**WORK TASK:**
Return the records in full, with every character preserved.

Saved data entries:
Definition started_and_slept (seen : list event) : bool :=
  existsb is_launch seen && negb (existsb failed seen) && slept seen.

Definition is_docker_run (e : event) : bool :=
  match e with
  | Exec a _ => argv_eqb a RUN
  | _ => false
  end.

Definition built (seen : list event) : bool :=
  existsb (fun e => match e with
                    | Exec a (Exited 0) => argv_eqb a BUILD
                    | _ => false
                    end) seen.

Definition is_curl (argv : list string) : bool :=
  match argv with
  | tool :: _ => tool =? "curl"
  | [] => false
  end.

(** The status the shell is left with when the command [argv] exits with
    the status [S n]: [test_app] turns a failed probe into 1, everything else
    is passed on by [set -e] as it is. *)
Definition status_after (argv : list string) (n : nat) : nat :=
  if is_curl argv then 1 else S n.

(** A line of the help text that documents the command [c]. *)
Definition documents (c line : string) : bool :=
  String.prefix ("  " ++ c ++ " ") line.

Fixpoint until_space (s : string) : string :=
  match s with
  | EmptyString => EmptyString
  | String c s' => if Ascii.eqb c " " then EmptyString
                   else String c (until_space s')
  end.

(** The command a line of the help text's catalogue is about. *)
Definition command_of (line : string) : string :=
  match line with
  | String " " (String " " rest) => until_space rest
  | _ => EmptyString
  end.

(** The catalogue: the nine lines after the heading [Commands:]. *)
Definition catalogue (script : string) : list string :=
  firstn 9 (skipn 5 (help_text script)).

(** A host with none of the tools, on which every command exits 1. *)
Definition hostile : world :=
  {| tool_present := fun _ => false;
     outcome_of := fun _ _ => Exited 1;
     pid_of := fun _ => 4242 |}.

(** A host on which the image does not build: [docker build] exits 2. *)
Definition unbuildable : world :=
  {| tool_present := fun _ => true;
     outcome_of := fun _ argv =>
       if argv_eqb argv BUILD then Exited 2 else Exited 0;
     pid_of := fun _ => 4242 |}.

(** ** The host's part in a trace *)

(** What the script records of the way the command [argv] ended: [wait]
    returns 0 whatever the jobs it waited for returned; for every other
    command the script sees the command's own end. *)
Definition as_logged (argv : list string) (o : outcome) : outcome :=
  if argv_eqb argv ["wait"]
  then match o with Exited _ => Exited 0 | Interrupted => Interrupted end
  else o.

**SOLUTION BELOW:**
Definition started_and_slept (seen : list event) : bool :=
  existsb is_launch seen && negb (existsb failed seen) && slept seen.

Definition is_docker_run (e : event) : bool :=
  match e with
  | Exec a _ => argv_eqb a RUN
  | _ => false
  end.

Definition built (seen : list event) : bool :=
  existsb (fun e => match e with
                    | Exec a (Exited 0) => argv_eqb a BUILD
                    | _ => false
                    end) seen.

Definition is_curl (argv : list string) : bool :=
  match argv with
  | tool :: _ => tool =? "curl"
  | [] => false
  end.

(** The status the shell is left with when the command [argv] exits with
    the status [S n]: [test_app] turns a failed probe into 1, everything else
    is passed on by [set -e] as it is. *)
Definition status_after (argv : list string) (n : nat) : nat :=
  if is_curl argv then 1 else S n.

(** A line of the help text that documents the command [c]. *)
Definition documents (c line : string) : bool :=
  String.prefix ("  " ++ c ++ " ") line.

Fixpoint until_space (s : string) : string :=
  match s with
  | EmptyString => EmptyString
  | String c s' => if Ascii.eqb c " " then EmptyString
                   else String c (until_space s')
  end.

(** The command a line of the help text's catalogue is about. *)
Definition command_of (line : string) : string :=
  match line with
  | String " " (String " " rest) => until_space rest
  | _ => EmptyString
  end.

(** The catalogue: the nine lines after the heading [Commands:]. *)
Definition catalogue (script : string) : list string :=
  firstn 9 (skipn 5 (help_text script)).

(** A host with none of the tools, on which every command exits 1. *)
Definition hostile : world :=
  {| tool_present := fun _ => false;
     outcome_of := fun _ _ => Exited 1;
     pid_of := fun _ => 4242 |}.

(** A host on which the image does not build: [docker build] exits 2. *)
Definition unbuildable : world :=
  {| tool_present := fun _ => true;
     outcome_of := fun _ argv =>
       if argv_eqb argv BUILD then Exited 2 else Exited 0;
     pid_of := fun _ => 4242 |}.

(** ** The host's part in a trace *)

(** What the script records of the way the command [argv] ended: [wait]
    returns 0 whatever the jobs it waited for returned; for every other
    command the script sees the command's own end. *)
Definition as_logged (argv : list string) (o : outcome) : outcome :=
  if argv_eqb argv ["wait"]
  then match o with Exited _ => Exited 0 | Interrupted => Interrupted end
  else o.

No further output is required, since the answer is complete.